In the real world, they’re supposed to be truth-tellers. In Trump’s conspiracy fantasy they’re out to get him – in cahoots with former members of the Obama administration, liberals, and Democrats.
Trump has never behaved as if he thought he was president of all Americans, anyway. He’s acted as if he’s only the president of the 63 million who voted for him – certainly not the 66 million who voted for Hillary or anyone who supported Obama.
Nor has he shown any interest in unifying the nation, or speaking to the nation as a whole. Instead, he periodically throws red meat to his overwhelmingly white, rural, and older base.
And he has repeatedly shown he couldn’t care less about the Constitution.
So what happens if Trump is about to be removed — by impeachment or even an election?

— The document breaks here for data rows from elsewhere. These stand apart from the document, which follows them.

(** ** One statement keeps the invariants *)
Lemma statement_keeps_types s fk t t' n : carry_out s fk t = Some (t', n) -> written s -> well_typed t -> well_typed t'.
Proof.
  intros H Hw Ht. split.
  - intros id u Hu. destruct (carry_out_users _ _ _ _ _ H) as [E|[(i & row & ->)|(i & -> & E)]].
    + rewrite E in Hu. by eapply ty_role.
    + cbn in H; apply insert_user_some in H as (Hr & _ & _ & ->). cbn in Hu. apply lookup_insert_Some in Hu as [[_ <-]|[_ Hu]]; [done|]. by eapply ty_role.
    + rewrite E in Hu. apply lookup_delete_Some in Hu as [_ Hu]. by eapply ty_role.
  - intros i j u v Hu Hv Hn. destruct (carry_out_users _ _ _ _ _ H) as [E|[(k & row & ->)|(k & -> & E)]].
    + rewrite E in Hu, Hv. by eapply ty_username.
    + cbn in H; apply insert_user_some in H as (_ & Hf & _ & ->). cbn in Hu, Hv.
      apply lookup_insert_Some in Hu as [[-> <-]|[_ Hu]], Hv as [[-> <-]|[_ Hv]]; [done| | |by eapply ty_username].
      * destruct (Hf _ _ Hv). done.
      * destruct (Hf _ _ Hu). done.
    + rewrite E in Hu, Hv. apply lookup_delete_Some in Hu as [_ Hu], Hv as [_ Hv]. by eapply ty_username.
  - intros id r x Hr Hx. destruct (carry_out_results _ _ _ _ _ _ _ H Hw Hr) as [E|[(y & E & Hy)|(r0 & Hr0 & E)]]; [congruence| |].
    + assert (x = y) as -> by congruence. done.
    + eapply ty_rating; [done|done|congruence].
  - intros id l Hl. destruct (carry_out_llm _ _ _ _ _ _ _ H Hl) as [[Hl0 _]|[Hp _]]; [by eapply ty_provider|done].
Qed.
(** A user is there after a statement with foreign keys unless it was deleted
    without being referenced. *)
Lemma user_stays s t t' n u : carry_out s true t = Some (t', n) -> is_Some (tb_users t !! u) ->
  is_Some (tb_users t' !! u) \/ (s = DeleteUser u /\ referenced u t = false).
Proof.
  intros H [x Hu]. destruct (carry_out_users _ _ _ _ _ H) as [E|[(k & row & ->)|(k & -> & E)]].
  - left. rewrite E. eauto.
  - left. cbn in H; apply insert_user_some in H as (_ & _ & _ & ->). cbn. apply lookup_insert_is_Some'. eauto.
  - destruct (decide (u = k)) as [->|Hne].
    + right. split; [done|]. cbn in H. apply delete_user_checked in H as [?|?]; [congruence|done].
    + left. rewrite E, lookup_delete_ne by done. eauto.
Qed.
Lemma statement_keeps_references s t t' n : carry_out s true t = Some (t', n) -> references_hold t -> references_hold t'.
Proof.
  intros H Ht. split.
  - intros id r u Hr Hu. assert (is_Some (tb_users t !! u)) as Hx.
    { destruct (carry_out_requests _ _ _ _ _ _ _ _ H Hr Hu) as [(r0 & Hr0 & E)|Hx]; [by eapply ref_requests|by apply Hx]. }
    destruct (user_stays _ _ _ _ _ H Hx) as [?|[-> Href]]; [done|]. exfalso.
    cbn in H. assert (tb_requests t' = tb_requests t) as E by (open_statement H; done).
    rewrite E in Hr. by eapply referenced_request.
  - intros i o Ho. destruct (carry_out_owners _ _ _ _ _ H) as [E|(j & o' & _ & E & Hx & Eu)].
    + rewrite E in Ho. destruct (user_stays _ _ _ _ (oe_OwnerID o) H) as [?|[_ Href]]; [by eapply ref_owners|done|].
      by destruct (referenced_owner _ _ _ _ Href Ho).
    + rewrite Eu. rewrite E in Ho. apply lookup_insert_Some in Ho as [[_ <-]|[_ Ho]]; [by apply Hx|by eapply ref_owners].
  - intros id l Hl. destruct (carry_out_llm _ _ _ _ _ _ _ H Hl) as [[Hl0 Hd]|(_ & Hx & row & ->)].
    + destruct (user_stays _ _ _ _ id H) as [?|[-> _]]; [by eapply ref_llm|done|]. exfalso.
      destruct (ref_llm t Ht _ _ Hl0) as [x Hx]. destruct (Hd eq_refl) as [?|?]; [done|congruence].
    + destruct (user_stays _ _ _ _ id H) as [?|[? _]]; [by apply Hx|done|done].
Qed.
(* ===== verification/Wiring.v ===== *)
(** * What the other main functions put together

    k8s/informer.go registers the event handlers of [Mood] with the informer cache:
    [Watcher_Start], and what every client of the hub hears of a change afterwards.
    backend-api/main.go puts this after the start of [Startup].
    diagnostics-worker/main.go reads its environment and builds the one reconciler
    of [DiagnosticRuns].  The cache itself (controller-runtime) is a class with laws. *)

From Stdlib Require Import Ascii.
From stdpp Require Import sorting.
From stdpp Require Import prelude gmap strings list.
From S2P Require Import Prelude GoBase Json Api Client Hub Mood Collector GraphEngine EvidenceKinds Discovery EvidenceCollection DiagnosticRuns Handlers Tables Users Routes Startup.

(** ** The informers of backend-api *)
Inductive WatchedKind := ProblemCaseInformer | IncidentInformer | DiagnosticRunInformer.
#[export] Instance WatchedKind_eq_dec : EqDecision WatchedKind.
Proof. solve_decision. Defined.
(** The handlers of handlers.go; the hub is that of the service. *)
Inductive EventHandler :=
  | newProblemCaseHandler
  | newIncidentHandler (hasSyncer : bool)
  | newDiagnosticRunHandler.
Inductive Change := OnAdd (obj : informer_obj) | OnUpdate (newObj : informer_obj) | OnDelete (obj : informer_obj).
Definition react (h : EventHandler) (ch : Change) : Reaction :=
  match h, ch with
  | newProblemCaseHandler, OnAdd o => problemCase_OnAdd o
  | newProblemCaseHandler, OnUpdate o => problemCase_OnUpdate o
  | newProblemCaseHandler, OnDelete o => problemCase_OnDelete o
  | newIncidentHandler s, OnAdd o => incident_OnAdd s o
  | newIncidentHandler s, OnUpdate o => incident_OnUpdate s o
  | newIncidentHandler s, OnDelete o => incident_OnDelete s o
  | newDiagnosticRunHandler, OnUpdate o => diagnosticRun_OnUpdate o
  | newDiagnosticRunHandler, _ => ignore
  end.

Class InformerCache (C : Type) := {
  GetInformer : WatchedKind -> eff C ();
  AddEventHandler : WatchedKind -> EventHandler -> eff C ();
  registered : C -> list (WatchedKind * EventHandler);
}.
#[export] Hint Mode InformerCache ! : typeclass_instances.
Class InformerCacheLaws (C : Type) `{!InformerCache C} := {
  law_get_informer k (c : C) r c' : GetInformer k c = (r, c') -> registered c' = registered c;
  law_add_handler k h (c : C) c' : AddEventHandler k h c = (Ok tt, c') -> registered c' = registered c ++ [(k, h)];
  law_add_handler_error k h e (c : C) c' : AddEventHandler k h c = (Err e, c') -> registered c' = registered c;
}.

Section watcher.
Context {C : Type} {IC : InformerCache C}.
(** [w.MoodSyncer != nil] *)
Context (hasSyncer : bool).
Definition watchProblemCases : eff C () :=
  _ ← GetInformer ProblemCaseInformer; AddEventHandler ProblemCaseInformer newProblemCaseHandler.
Definition watchIncidents : eff C () :=
  _ ← GetInformer IncidentInformer; AddEventHandler IncidentInformer (newIncidentHandler hasSyncer).
Definition watchDiagnosticRuns : eff C () :=
  _ ← GetInformer DiagnosticRunInformer; AddEventHandler DiagnosticRunInformer newDiagnosticRunHandler.
(** Up to the wait for the context. *)
Definition Watcher_Start : eff C () :=
  _ ← watchProblemCases;
  _ ← watchIncidents;
  watchDiagnosticRuns.

(** The reactions of the handlers of a kind to a change, and what they do to the hub. *)
Definition reactions (k : WatchedKind) (ch : Change) (c : C) : list Reaction :=
  (fun kh => react kh.2 ch) <$> filter (fun kh => kh.1 = k) (registered c).
Definition tell_hub (r : Reaction) (h : Hub) : option Hub :=
  match rc_Event r with Some ev => Broadcast (Marshal ev) h | None => Some h end.
Fixpoint tell_all (rs : list Reaction) (h : Hub) : option Hub :=
  match rs with
  | [] => Some h
  | r :: rs' => h' ← tell_hub r h; tell_all rs' h'
  end.
Definition syncs (rs : list Reaction) : nat := length (filter (fun r => rc_Sync r = true) rs).

(** ** Properties *)
Definition wanted : list (WatchedKind * EventHandler) :=
  [(ProblemCaseInformer, newProblemCaseHandler); (IncidentInformer, newIncidentHandler hasSyncer);
   (DiagnosticRunInformer, newDiagnosticRunHandler)].
Definition kind_of (obj : informer_obj) : option WatchedKind :=
  match obj with
  | ObjProblemCase _ => Some ProblemCaseInformer
  | ObjIncident _ => Some IncidentInformer
  | ObjDiagnosticRun _ => Some DiagnosticRunInformer
  | ObjDeletedFinalStateUnknown _ => None
  end.
Definition changed (ch : Change) : informer_obj := match ch with OnAdd o | OnUpdate o | OnDelete o => o end.
(** What a client hears of a change: of a run only its updates, and nothing of a
    deletion that the informer learns of late. *)
Definition heard (ch : Change) : list ws_event :=
  match ch with
  | OnAdd (ObjProblemCase pc) => [problemCaseEvent EventProblemCaseCreated (pct_State (status pc)) pc]
  | OnUpdate (ObjProblemCase pc) =>
      [problemCaseEvent (if decide (pct_State (status pc) = ProblemCaseStateResolved) then EventProblemCaseResolved
                         else EventProblemCaseUpdated) (pct_State (status pc)) pc]
  | OnDelete (ObjProblemCase pc) => [problemCaseEvent EventProblemCaseResolved "resolved" pc]
  | OnAdd (ObjIncident inc) => [incidentEvent EventIncidentCreated inc]
  | OnUpdate (ObjIncident inc) =>
      [incidentEvent (if decide (int_State (status inc) = IncidentStateResolved) then EventIncidentResolved
                      else EventIncidentUpdated) inc]
  | OnDelete (ObjIncident inc) =>
      [IncEvent (mkIncidentEvent EventIncidentResolved (obj_namespace inc) (obj_name inc) "resolved" EmptyString EmptyString 0%Z)]
  | OnUpdate (ObjDiagnosticRun dr) =>
      [RunEvent (mkDiagnosticRunEvent EventDiagnosticRunStateChanged (obj_namespace dr) (obj_name dr)
        (drt_State (status dr)) (drs_IncidentRef (spec dr)))]
  | _ => []
  end.

Context {IL : InformerCacheLaws C}.
Implicit Types (c : C).
Lemma watch_one k h c :
  match (_ ← GetInformer k; AddEventHandler k h) c with
  | (Ok _, c') => registered c' = registered c ++ [(k, h)]
  | (Err _, c') => registered c' = registered c
  end.
Proof using IL.
  unfold mbind, eff_bind. destruct (GetInformer k c) as [[[]|e] c1] eqn:E1; pose proof (law_get_informer _ _ _ _ E1) as H1; [|done].
  destruct (AddEventHandler k h c1) as [[[]|e] c2] eqn:E2; rewrite <- H1; [by apply law_add_handler|by eapply law_add_handler_error].
Qed.
(** Starting registers the three handlers in order, and after an error an initial
    part of them. *)
Lemma watcher_start c :
  match Watcher_Start c with
  | (Ok _, c') => registered c' = registered c ++ wanted
  | (Err _, c') => exists n, n < 3 /\ registered c' = registered c ++ take n wanted
  end.
Proof using IL.
  unfold Watcher_Start, watchProblemCases, watchIncidents, watchDiagnosticRuns.
  pose proof (watch_one ProblemCaseInformer newProblemCaseHandler c) as H1. unfold mbind at 1, eff_bind at 1.
  destruct ((_ ← GetInformer ProblemCaseInformer; AddEventHandler ProblemCaseInformer newProblemCaseHandler) c) as [[[]|e] c1].
  2: { exists 0. split; [lia|]. by rewrite app_nil_r. }
  pose proof (watch_one IncidentInformer (newIncidentHandler hasSyncer) c1) as H2. unfold mbind at 1, eff_bind at 1.
  destruct ((_ ← GetInformer IncidentInformer; AddEventHandler IncidentInformer (newIncidentHandler hasSyncer)) c1) as [[[]|e] c2].
  2: { exists 1. split; [lia|]. by rewrite H2, H1. }
  pose proof (watch_one DiagnosticRunInformer newDiagnosticRunHandler c2) as H3.
  destruct ((_ ← GetInformer DiagnosticRunInformer; AddEventHandler DiagnosticRunInformer newDiagnosticRunHandler) c2) as [[[]|e] c3].
  - rewrite H3, H2, H1. by rewrite <- !app_assoc.
  - exists 2. split; [lia|]. rewrite H3, H2, H1. by rewrite <- !app_assoc.
Qed.
Lemma started_reactions c c' k ch :
  registered c = [] -> Watcher_Start c = (Ok tt, c') -> kind_of (changed ch) = Some k ->
  exists r, reactions k ch c' = [r] /\ option_list (rc_Event r) = heard ch /\ rc_Sync r = bool_decide (k = IncidentInformer /\ hasSyncer = true).
Proof using IL.
  intros Hnil Hs Hk. pose proof (watcher_start c) as H. rewrite Hs, Hnil in H. unfold reactions. rewrite H.
  destruct ch as [o|o|o], o as [pc|inc|dr|key]; try discriminate Hk; injection Hk as <-; cbn; eexists; (split_and!; [done|done|]);
    try (by rewrite bool_decide_false by naive_solver); by destruct hasSyncer.
Qed.
(** After a successful start every client that is connected and has room hears of
    every change exactly what [heard] says, and an incident's change recomputes the
    mood once. *)
Theorem started_watcher_tells_every_client c c' h k ch :
  registered c = [] -> Watcher_Start c = (Ok tt, c') -> hub_wf h -> kind_of (changed ch) = Some k ->
  exists h', tell_all (reactions k ch c') h = Some h' /\ hub_wf h' /\ hb_clients h' = hb_clients h /\
    (forall cl, cl ∈ hb_clients h -> length (queue cl h) < sendBufSize ->
       queue cl h' = queue cl h ++ (Marshal <$> heard ch)) /\
    syncs (reactions k ch c') = if decide (k = IncidentInformer /\ hasSyncer = true) then 1 else 0.
Proof using IL.
  intros Hnil Hs Hwf Hk. destruct (started_reactions c c' k ch Hnil Hs Hk) as (r & -> & <- & Hsync).
  assert (syncs [r] = if decide (k = IncidentInformer /\ hasSyncer = true) then 1 else 0) as Hn.
  { unfold syncs. rewrite filter_cons, Hsync. case_bool_decide; by repeat case_decide. }
  cbn [tell_all]. unfold tell_hub. destruct (rc_Event r) as [ev|]; cbn [option_list fmap list_fmap].
  - destruct (Broadcast_spec (Marshal ev) h Hwf) as (h' & H & Hc & Hh). rewrite H. exists h'. split_and!; [done|by eapply Broadcast_wf|done| |done].
    intros cl Hcl Hroom. destruct Hwf as [Ho _]. apply Ho in Hcl as Hms. destruct Hms as [ms Hms]. unfold queue in *. rewrite Hh.
    rewrite decide_True, Hms by done. rewrite Hms in Hroom. cbn in Hroom. cbn [mbind option_bind].
    rewrite offer_open. cbn. by rewrite decide_True.
  - exists h. split_and!; [done|done|done| |done]. intros cl _ _. by rewrite app_nil_r.
Qed.
End watcher.

(** ** backend-api/main.go

    What follows the start: neither a missing singleton nor an informer that cannot
    be had ends the process, both are only logged. *)
Record BackendEnv := mkBackendEnv { DEFAULT_NAMESPACE : string; PERSONA_ALLOWED : string }.
Definition defaultNS (env : BackendEnv) : string := Routes.envOr (DEFAULT_NAMESPACE env) "kubechan".
(** Anything but this one spelling allows personas. *)
Definition personaAllowed (env : BackendEnv) : bool := negb (bool_decide (Routes.envOr (PERSONA_ALLOWED env) "true" = "false")).
Section backend.
Context {W C : Type} `{!SqlDB W} `{!SecretStore W} {PL : PasswordLib} `{!ObjectClient W KubeChanStateSpec KubeChanStateStatus}.
Context {IC : InformerCache C} (random : nat -> res (list Z)) (JWT_SECRET : string).
Definition main_backend (env : BackendEnv) (now : Time) (salt id : string) (w : W) (c : C) : option (res () * W * C) :=
  match start_backend random JWT_SECRET now (defaultNS env) salt id w with
  | None => None
  | Some (Err e, w1) => Some (Err e, w1, c)
  | Some (Ok _, w1) => Some (Ok tt, (EnsureState (defaultNS env) w1).2, (Watcher_Start true c).2)
  end.
(** A service that runs has registered an initial part of its informers. *)
Lemma running_backend_watches {IL : InformerCacheLaws C} env now salt id (w w' : W) (c c' : C) :
  main_backend env now salt id w c = Some (Ok tt, w', c') ->
  exists n, n <= 3 /\ registered c' = registered c ++ take n (wanted true).
Proof using Type.
  intros H. unfold main_backend in H. destruct (start_backend _ _ _ _ _ _ _) as [[[[]|e] w1]|]; [|done|done].
  injection H as _ <-. pose proof (watcher_start true c) as Hw. destruct (Watcher_Start true c) as [[[]|e] c1]; cbn [snd].
  - exists 3. split; [lia|exact Hw].
  - destruct Hw as (n & Hn & Hr). exists n. split; [lia|exact Hr].
Qed.
End backend.

(** ** diagnostics-worker/main.go *)
Definition version : string := "0.1.0".
Definition envOr (value def : string) : string := if decide (value <> EmptyString) then value else def.
Definition envInt (value : string) (def : Z) : Z :=
  if decide (value = EmptyString) then def else match parse_int value with Some n => n | None => def end.
Record WorkerEnv := mkWorkerEnv { BACKEND_API_URL : string; LOG_TAIL_LINES : string; PREV_LOG_TAIL_LINES : string }.
Definition backendURL (env : WorkerEnv) : string := envOr (BACKEND_API_URL env) "http://kubechan-backend-api:8080".
Definition logTailLines (env : WorkerEnv) : Z := envInt (LOG_TAIL_LINES env) 200.
Definition prevLogLines (env : WorkerEnv) : Z := envInt (PREV_LOG_TAIL_LINES env) 100.

Section worker.
Context {W : Type} `{!ObjectClient W DiagnosticRunSpec DiagnosticRunStatus}
  `{!ObjectClient W IncidentSpec IncidentStatus} `{!ObjectClient W ProblemCaseSpec ProblemCaseStatus}.
Context `{!EvidenceReader W} `{!EvidenceSink W}.
Context (errText : goerr -> string) (shuffle : string -> list string -> list string)
  (range : gmap string goerr -> list (string * goerr)) (sum8 : string -> string) (graph_range : ranger)
  (marshal : Evidence -> option InvestigationGraph -> res string).
(** The reconciler as [main] builds it, behind its event filter. *)
Definition worker_reconcile (env : WorkerEnv) (ns name : string) (started now : Time) (w : W) : outcome * W :=
  Reconcile errText (backendURL env) version (logTailLines env) (prevLogLines env) shuffle range sum8 graph_range marshal
    ns name started now w.

Lemma env_int_range value def : int64_range def -> int64_range (envInt value def).
Proof using Type.
  intros Hd. unfold envInt. case_decide; [done|]. destruct (parse_int value) eqn:E; [by eapply parse_int_range|done].
Qed.
(** A negative number of lines is taken as it is, and zero too: every current log
    is then marked as truncated, whatever it holds. *)
Lemma nonpositive_tail_marks_every_log env ns pod (w : W) logs :
  (logTailLines env <= 0)%Z -> rest_config w = Ok tt -> core_clientset w = Ok tt ->
  pod_logs ns pod false (logTailLines env) w = Ok logs ->
  collectPodLogs (logTailLines env) (prevLogLines env) ns pod w = Ok (logs, true).
Proof using Type.
  intros Hn Hr Hc Hl. unfold collectPodLogs. rewrite Hr. cbn [res_bind]. rewrite Hc. cbn [res_bind]. rewrite Hl.
  unfold tail_is_full. rewrite bool_decide_true; [done|lia].
Qed.
End worker.
Example negative_tail_is_accepted : logTailLines (mkWorkerEnv EmptyString "-5" EmptyString) = (-5)%Z.
Proof. vm_compute. reflexivity. Qed.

In early April, Sean Hannity predicted that if impeachment began, “there’s going to be two sides of this that are fighting and dividing this country at a level we’ve never seen” — “those that stand for truth and those that literally buy into the corrupt deep state attacks against a duly elected president.”
Last summer, Trump consigliore Roger Stone warned of “an insurrection like you’ve never seen,” and claimed any politician who voted to oust Trump “would be endangering their own life.”
A second civil war? Probably not. But the way Trump and his defenders are behaving, it’s not absurd to imagine serious social unrest. That’s how low he’s taken us.